(** X26.  A system reset (a long press of OFF).  When [DUPR_MAX >= 0]
    and [STARTS_MAX >= 1], [resetSystem] leaves the system off in
    Normal mode with pitch 0 and one start, the wizard at its first
    step, the auxiliary direction forward and the keypad buffer empty;
    through the origin resets of [setPitch] and [setStarts] it also
    cancels the pending steps of Z and X and makes their positions and
    the encoder's zero; and the next tick returns. *)
Theorem X26_reset_system :
  forall (K : ConfigH) (C : ConfigKeys) (i : TickInput)
         (s : InputManager.Input) (m : Motion),
    0 <= DUPR_MAX K ->
    1 <= STARTS_MAX K ->
    InputManager.bufferOk s ->
    let r := InputManager.resetSystem K (s, m) in
    (systemEnabled (snd r) = false
     /\ currentMode (snd r) = MODE_NORMAL K
     /\ currentPitch (snd r) = 0
     /\ currentStarts (snd r) = 1)
    /\ (pos (zAxis (snd r)) = 0 /\ pendingPos (zAxis (snd r)) = 0
        /\ pos (xAxis (snd r)) = 0 /\ pendingPos (xAxis (snd r)) = 0
        /\ SpindleEncoder.position (spindle (snd r)) = 0
        /\ SpindleEncoder.positionAvg (spindle (snd r)) = 0)
    /\ (InputManager.setupWizardIndex (fst r) = 0
        /\ InputManager.auxDirectionForward (fst r) = true
        /\ InputManager.getNumpadResult (fst r) = 0
        /\ InputManager.inNumpadMode (fst r) = false)
    /\ exists m', MotionController.update K i (snd r) = Done m'.
Proof.
  intros K C i s m HD HS Hb r.
  unfold r, InputManager.resetSystem. cbn [fst snd].
  set (m1 := MotionController.setEnabled false m).
  set (m2 := setOperationMode (MODE_NORMAL K) m1).
  assert (Hp : - DUPR_MAX K <= 0 <= DUPR_MAX K) by lia.
  assert (Hs : 1 <= 1 <= STARTS_MAX K) by lia.
  rewrite (setPitch_in_range K 0 m2 Hp).
  set (m3 := setNewOrigin (with_currentPitch 0 m2)).
  rewrite (setStarts_in_range K 1 m3 Hs).
  set (m4 := setNewOrigin (with_currentStarts 1 m3)).
  destruct (setEnabled_off m) as (_ & _ & _ & _ & E1 & _). fold m1 in E1.
  destruct (setOperationMode_effect (MODE_NORMAL K) m1 E1) as (M2 & E2 & _).
  fold m2 in M2, E2.
  destruct (setNewOrigin_frame (with_currentPitch 0 m2)) as (M3 & E3 & P3 & _).
  fold m3 in M3, E3, P3.
  cbn [with_currentPitch currentMode systemEnabled currentPitch] in M3, E3, P3.
  destruct (setNewOrigin_frame (with_currentStarts 1 m3)) as (M4 & E4 & P4 & S4).
  fold m4 in M4, E4, P4, S4.
  cbn [with_currentStarts currentMode systemEnabled currentPitch currentStarts]
    in M4, E4, P4, S4.
  destruct (setNewOrigin_syncReset (with_currentStarts 1 m3))
    as (Rz & Rx & _ & Rp & Ra & _).
  fold m4 in Rz, Rx, Rp, Ra.
  assert (E4' : systemEnabled m4 = false) by congruence.
  split; [|split; [|split]].
  - repeat split; congruence.
  - destruct Rz as (_ & Zp & Zq & _). destruct Rx as (_ & Xp & Xq & _).
    repeat split; assumption.
  - assert (Hb' : InputManager.bufferOk
                    (InputManager.with_auxDirectionForward true
                       (InputManager.with_setupWizardIndex 0 s))) by exact Hb.
    destruct (resetNumpad_view _ Hb') as (Hr & _ & Hm & _ & Hw & Ha).
    rewrite Hr, Hm, Hw, Ha. repeat split; reflexivity.
  - eexists. apply update_disabled. exact E4'.
Qed.

Lemma X26_reset_system_witness :
  let K := sampleConfigH in
  let r := InputManager.resetSystem K
             (InputManager.typeDigits [7; 7] InputManager.new, threadingMachine) in
  0 <= DUPR_MAX K
  /\ 1 <= STARTS_MAX K
  /\ InputManager.bufferOk (InputManager.typeDigits [7; 7] InputManager.new)
  /\ (systemEnabled threadingMachine, pos (zAxis threadingMachine)) = (true, 100)
  /\ (systemEnabled (snd r), currentPitch (snd r), pos (zAxis (snd r)),
      originPos (zAxis (snd r)), InputManager.getNumpadResult (fst r))
     = (false, 0, 0, 100, 0).
Proof.
  cbv zeta.
  assert (HD : 0 <= DUPR_MAX sampleConfigH) by (vm_compute; discriminate).
  assert (HS : 1 <= STARTS_MAX sampleConfigH) by (vm_compute; discriminate).
  assert (Hb : InputManager.bufferOk
                 (InputManager.typeDigits [7; 7] InputManager.new))
    by (split; [reflexivity | vm_compute; split; discriminate]).
  split; [exact HD|]. split; [exact HS|]. split; [exact Hb|].
  split; [vm_compute; reflexivity|].
  destruct (X26_reset_system sampleConfigH sampleConfigKeys (tickAt100ms 0)
              _ threadingMachine HD HS Hb)
    as ((He & _ & Hp & _) & (Hz & _) & (_ & _ & Hr & _) & _).
  rewrite He, Hp, Hz, Hr. vm_compute. reflexivity.
Defined.
Lemma rstrip_idem (s : string) : rstrip (rstrip s) = rstrip s.
Proof.
  induction s as [|c s IH]; [reflexivity|]. cbn [rstrip].
  destruct (rstrip s) as [|d r] eqn:R.
  - destruct (is_space c) eqn:E; [reflexivity|].
    cbn [rstrip]. now rewrite E.
  - change (rstrip (String c (String d r)))
      with (match rstrip (String d r) with
            | EmptyString =>
                if is_space c then EmptyString else String c EmptyString
            | t' => String c t'
            end).
    now rewrite IH.
Qed.

Lemma rstrip_head (c : ascii) (t : string) :
  is_space c = false -> rstrip (String c t) = String c (rstrip t).
Proof.
  intros E. cbn [rstrip]. destruct (rstrip t); [now rewrite E | reflexivity].
Qed.

Lemma ascii_strip_idem (s : string) :
  ascii_strip (ascii_strip s) = ascii_strip s.
Proof.
  unfold ascii_strip. pose proof (lstrip_head s) as H.
  destruct (lstrip s) as [|c t]; [reflexivity|].
  rewrite (rstrip_head c t H). cbn [lstrip]. rewrite H.
  rewrite <- (rstrip_head c t H). apply rstrip_idem.
Qed.

Lemma has_char_lstrip (x : ascii) (s : string) :
  Py.has_char x s = false -> Py.has_char x (lstrip s) = false.
Proof.
  induction s as [|c s IH]; [reflexivity|]. cbn [lstrip].
  destruct (is_space c); [|easy].
  cbn [Py.has_char]. intros H. apply orb_false_iff in H. now apply IH.
Qed.

Lemma has_char_rstrip (x : ascii) (s : string) :
  Py.has_char x s = false -> Py.has_char x (rstrip s) = false.
Proof.
  induction s as [|c s IH]; [reflexivity|].
  cbn [Py.has_char rstrip]. intros H. apply orb_false_iff in H.
  destruct H as [Hc Hs]. specialize (IH Hs).
  destruct (rstrip s).
  - destruct (is_space c); [reflexivity|]. cbn [Py.has_char].
    now rewrite Hc.
  - cbn [Py.has_char] in *. now rewrite Hc, IH.
Qed.

(** The strip of ASCII white space has the three properties. *)
Lemma ascii_strip_strips : strips ascii_strip.
Proof.
  split; [exact ascii_strip_idem|]. split; [|reflexivity].
  intros c s H. now apply has_char_rstrip, has_char_lstrip.
Qed.

(** A strip that adds no character leaves the empty text empty. *)
Lemma strips_empty (py_strip : string -> string) :
  strips py_strip -> py_strip EmptyString = EmptyString.
Proof.
  intros (_ & H & _). destruct (py_strip EmptyString) as [|c t] eqn:E;
    [reflexivity|].
  specialize (H c EmptyString eq_refl). rewrite E in H.
  cbn [Py.has_char] in H. now rewrite Ascii.eqb_refl in H.
Qed.

Lemma eqb_ascii_sym (a b : ascii) : Ascii.eqb a b = Ascii.eqb b a.
Proof.
  destruct (Ascii.eqb_spec a b) as [->|N].
  - now rewrite Ascii.eqb_refl.
  - destruct (Ascii.eqb_spec b a) as [->|]; [now elim N | reflexivity].
Qed.

Lemma split_pieces (sep : ascii) (s : string) :
  Forall (fun piece => Py.has_char sep piece = false) (split sep s).
Proof.
  induction s as [|c s IH]; cbn [split].
  - repeat constructor.
  - destruct (Ascii.eqb c sep) eqn:E.
    + constructor; [reflexivity | exact IH].
    + destruct (split sep s) as [|p ps].
      * repeat constructor. cbn [Py.has_char].
        now rewrite eqb_ascii_sym, E.
      * inversion IH as [|? ? Hp Hps]; subst. constructor; [|exact Hps].
        cbn [Py.has_char]. now rewrite eqb_ascii_sym, E, Hp.
Qed.
(** [cidades = sorted(df["cidade"].unique())] *)
Definition cidades_of (df : Table) : list string :=
  Pandas.sorted String.leb (Pandas.unique String.eqb (map cidade df)).

(** ** Column comparisons (a comparison with NaN is false) *)

Definition year_ge (c : option Z) (a : Z) : bool :=
  match c with Some y => a <=? y | None => false end.

Definition year_le (c : option Z) (a : Z) : bool :=
  match c with Some y => y <=? a | None => false end.

Definition year_eq (c : option Z) (a : Z) : bool :=
  match c with Some y => y =? a | None => false end.

(** [df["isHW"] == "TRUE"] *)
Definition is_hw (r : Row) : bool := (isHW r =? "TRUE")%string.

(** ** [calculate_anomalies] *)

Record Anomaly := mkAnomaly {
  an_year : Z;
  an_tempMed : option Q;
  an_anomalia : option Q
}.

(** The local [dff] of [calculate_anomalies]. *)
Definition anomalies_dff (df : Table) (cid : string) (ano_inicio ano_fim : Z)
  : Table :=
  filter (fun r => (cidade r =? cid)%string
                   && year_ge (year r) ano_inicio
                   && year_le (year r) ano_fim) df.

(** The local [baseline] of [calculate_anomalies]. *)
Definition anomalies_baseline (df : Table) (cid : string)
  (ano_inicio ano_fim : Z) : option Q :=
  Pandas.mean (map tempMed (anomalies_dff df cid ano_inicio ano_fim)).

Definition calculate_anomalies (df : Table) (cid : string)
  (ano_inicio ano_fim : Z) : list Anomaly :=
  let dff := anomalies_dff df cid ano_inicio ano_fim in
  let baseline := Pandas.mean (map tempMed dff) in
  let df_anomalia :=
    map (fun g => (fst g, Pandas.mean (map tempMed (snd g))))
        (Pandas.groupby Z.eqb Z.leb year dff) in
  map (fun ym => {| an_year := fst ym;
                    an_tempMed := snd ym;
                    an_anomalia := Pandas.nan_sub (snd ym) baseline |})
      df_anomalia.
(** X29.  [render_animation] runs the 2D part before the 3D part and never
    runs the 3D part after the 2D part has failed; it reports success
    exactly when every command it ran ended with the code 0; a part other
    than "2d", "3d" and "both" runs nothing and is reported as a success,
    manim being there or not; a quality other than "low", "medium" and
    "high" is rendered as "medium"; when manim cannot be found, a known part
    ends in the error before anything is run. *)
Theorem render_animation_sequence (h : host) (quality : string) (preview : bool) :
  (forall cmd_2d cmd_3d,
     _build_manim_args h "pod_educational_2d.py" "PODEducational2D"
       (dict_get quality_settings quality "-qm")
       (if preview then Some "-ps" else None) = Some cmd_2d ->
     _build_manim_args h "pod_educational_3d.py" "PODEducational3D"
       (dict_get quality_settings quality "-qm")
       (if preview then Some "-ps" else None) = Some cmd_3d ->
     render_animation h "both" quality preview =
       if (run h cmd_2d =? 0)%Z
       then Some ((run h cmd_3d =? 0)%Z, [cmd_2d; cmd_3d])
       else Some (false, [cmd_2d])) /\
  (forall part ok ran,
     render_animation h part quality preview = Some (ok, ran) ->
     (ok = true <-> Forall (fun cmd => run h cmd = 0%Z) ran)) /\
  (forall part,
     member part ["2d"; "3d"; "both"] = false ->
     render_animation h part quality preview = Some (true, [])) /\
  (member quality ["low"; "medium"; "high"] = false ->
   forall part,
     render_animation h part quality preview = render_animation h part "medium" preview) /\
  (_resolve_manim_command h = None ->
   forall part,
     member part ["2d"; "3d"; "both"] = true ->
     render_animation h part quality preview = None).
Proof.
  split; [| split; [| split; [| split]]].
  - intros cmd_2d cmd_3d B2 B3. unfold render_animation. cbv zeta.
    change (member "both" ["2d"; "both"]) with true.
    change (member "both" ["3d"; "both"]) with true.
    cbv iota. unfold string in *. rewrite B2.
    destruct (run h cmd_2d =? 0)%Z; cbn [negb andb]; [| reflexivity].
    rewrite B3. destruct (run h cmd_3d =? 0)%Z; reflexivity.
  - intros part ok ran. unfold render_animation. cbv zeta.
    destruct (member part ["2d"; "both"]);
      destruct (member part ["3d"; "both"]); cbn [andb];
      repeat match goal with
             | |- context [_build_manim_args ?a ?b ?c ?d ?e] =>
                 destruct (_build_manim_args a b c d e) as [?cmd |]; [| discriminate]
             | |- context [(run h ?c =? 0)%Z] =>
                 let E := fresh "E" in destruct (Z.eqb_spec (run h c) 0) as [E | E]
             | _ => progress cbn [negb andb app]
             end;
      intros Heq; injection Heq as <- <-;
      split; intros Hok; try discriminate; try reflexivity;
      repeat constructor; try assumption;
      repeat match goal with
             | H : Forall _ (_ :: _) |- _ => inversion H; subst; clear H
             end;
      try contradiction.
  - intros part Hp. unfold render_animation. cbv zeta.
    unfold member in *. cbn [existsb] in *.
    rewrite !orb_false_iff in Hp. destruct Hp as (H2 & H3 & Hb & _).
    rewrite H2, H3, Hb. reflexivity.
  - intros Hq part. unfold render_animation. cbv zeta.
    rewrite (quality_flag_fallback quality Hq). reflexivity.
  - intros Hr part Hp. unfold render_animation, _build_manim_args. cbv zeta.
    rewrite Hr.
    destruct (member part ["2d"; "both"]) eqn:E2; [reflexivity |].
    destruct (member part ["3d"; "both"]) eqn:E3; [reflexivity |].
    exfalso. unfold member in *. cbn [existsb] in *.
    rewrite !orb_false_iff in E2, E3. destruct E2 as (A & B & _), E3 as (C & _).
    rewrite A, B, C in Hp. discriminate.
Qed.

Lemma render_animation_sequence_witness :
  render_animation
    {| environ_manim_executable := None;
       expanduser := fun p => p;
       is_file := fun _ => false;
       envs_dirs := [];
       _find_python_in_env := fun _ => None;
       which_manim := Some "manim";
       find_spec_manim := false;
       sys_executable := "python3";
       run := fun _ => 1%Z |} "everything" "low" false = Some (true, []).
Proof.
  refine (proj1 (proj2 (proj2 (render_animation_sequence _ "low" false))) "everything" _).
  reflexivity.
Defined.

(** A rendering whose every command ends with the code 1: the 2D command is
    the only one run. *)
Example render_animation_2d_fails :
  render_animation
    {| environ_manim_executable := None;
       expanduser := fun p => p;
       is_file := fun _ => false;
       envs_dirs := [];
       _find_python_in_env := fun _ => None;
       which_manim := Some "manim";
       find_spec_manim := false;
       sys_executable := "python3";
       run := fun _ => 1%Z |} "both" "high" true =
  Some (false, [["manim"; "pod_educational_2d.py"; "PODEducational2D"; "-qh"; "-ps"]]).
Proof. reflexivity. Qed.

Lemma part_not_quality (x : string) :
  member x ["2d"; "3d"; "both"] = true ->
  member x ["low"; "medium"; "high"; "preview"] = false.
Proof.
  unfold member. cbn [existsb]. rewrite !orb_true_iff.
  intros [H | [H | [H | H]]]; try discriminate H;
    apply String.eqb_eq in H; subst x; reflexivity.
Qed.

(** X30.  Whatever the arguments, the script either shows its help or calls
    [render_animation] with a part among "2d", "3d", "both" and a quality
    among "low", "medium", "high", so none of the fallbacks of
    [render_animation] is met from the command line; the help is shown
    exactly when "--help" or "-h" is among the arguments.  The part is read
    from the first argument only: when the first argument is a quality or
    "preview", both parts are rendered, whatever follows. *)
Theorem main_arguments (argv : list string) :
  match main argv with
  | Help => member "--help" argv || member "-h" argv = true
  | Render part quality preview =>
      member "--help" argv || member "-h" argv = false /\
      member part ["2d"; "3d"; "both"] = true /\
      member quality ["low"; "medium"; "high"] = true /\
      (forall a,
         nth_error argv 1 = Some a ->
         member (lower a) ["low"; "medium"; "high"; "preview"] = true ->
         part = "both")
  end.
Proof.
  unfold main. cbv zeta.
  destruct (nth_error argv 1) as [a1 |];
    [destruct (member (lower a1) ["2d"; "3d"; "both"]) eqn:P1;
     [| destruct (member (lower a1) ["low"; "medium"; "high"]) eqn:Q1;
        [| destruct (String.eqb (lower a1) "preview")]] |];
    (destruct (nth_error argv 2) as [a2 |];
     [destruct (member (lower a2) ["low"; "medium"; "high"]) eqn:Q2;
      [| destruct (String.eqb (lower a2) "preview")] |]);
    (destruct (nth_error argv 3) as [a3 |];
     [destruct (String.eqb (lower a3) "preview") |]);
    cbv beta iota;
    (destruct (member "--help" argv || member "-h" argv); [reflexivity |]);
    (split; [reflexivity |];
     split; [first [exact P1 | reflexivity] |];
     split; [first [exact Q2 | exact Q1 | reflexivity] |]);
    intros a Ea Ha; try reflexivity;
    injection Ea as <-; rewrite (part_not_quality _ P1) in Ha; discriminate Ha.
Qed.

Lemma main_arguments_witness :
  match main ["render_pod_split.py"; "LOW"; "2d"] with
  | Help => False
  | Render part _ _ => part = "both"
  end.
Proof.
  pose proof (main_arguments ["render_pod_split.py"; "LOW"; "2d"]) as H.
  destruct (main ["render_pod_split.py"; "LOW"; "2d"]) as [| part quality preview].
  - discriminate H.
  - destruct H as (_ & _ & _ & H). apply (H "LOW"); reflexivity.
Defined.

(** A quality given before the part: the part is not read. *)
Example main_quality_first :
  main ["render_pod_split.py"; "LOW"; "2d"; "Preview"] = Render "both" "low" true.
Proof. reflexivity. Qed.

Example main_part_first :
  main ["render_pod_split.py"; "3D"; "high"] = Render "3d" "high" false.
Proof. reflexivity. Qed.

End RenderAnimationFacts.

◆ ◆ ◆ ◆

What the task requires
Reproduce verbatim only this range: the first line of the material through the line that contains "forall (K : ConfigH)", inclusive.

Answer to the problem
(** X26.  A system reset (a long press of OFF).  When [DUPR_MAX >= 0]
    and [STARTS_MAX >= 1], [resetSystem] leaves the system off in
    Normal mode with pitch 0 and one start, the wizard at its first
    step, the auxiliary direction forward and the keypad buffer empty;
    through the origin resets of [setPitch] and [setStarts] it also
    cancels the pending steps of Z and X and makes their positions and
    the encoder's zero; and the next tick returns. *)
Theorem X26_reset_system :
  forall (K : ConfigH) (C : ConfigKeys) (i : TickInput)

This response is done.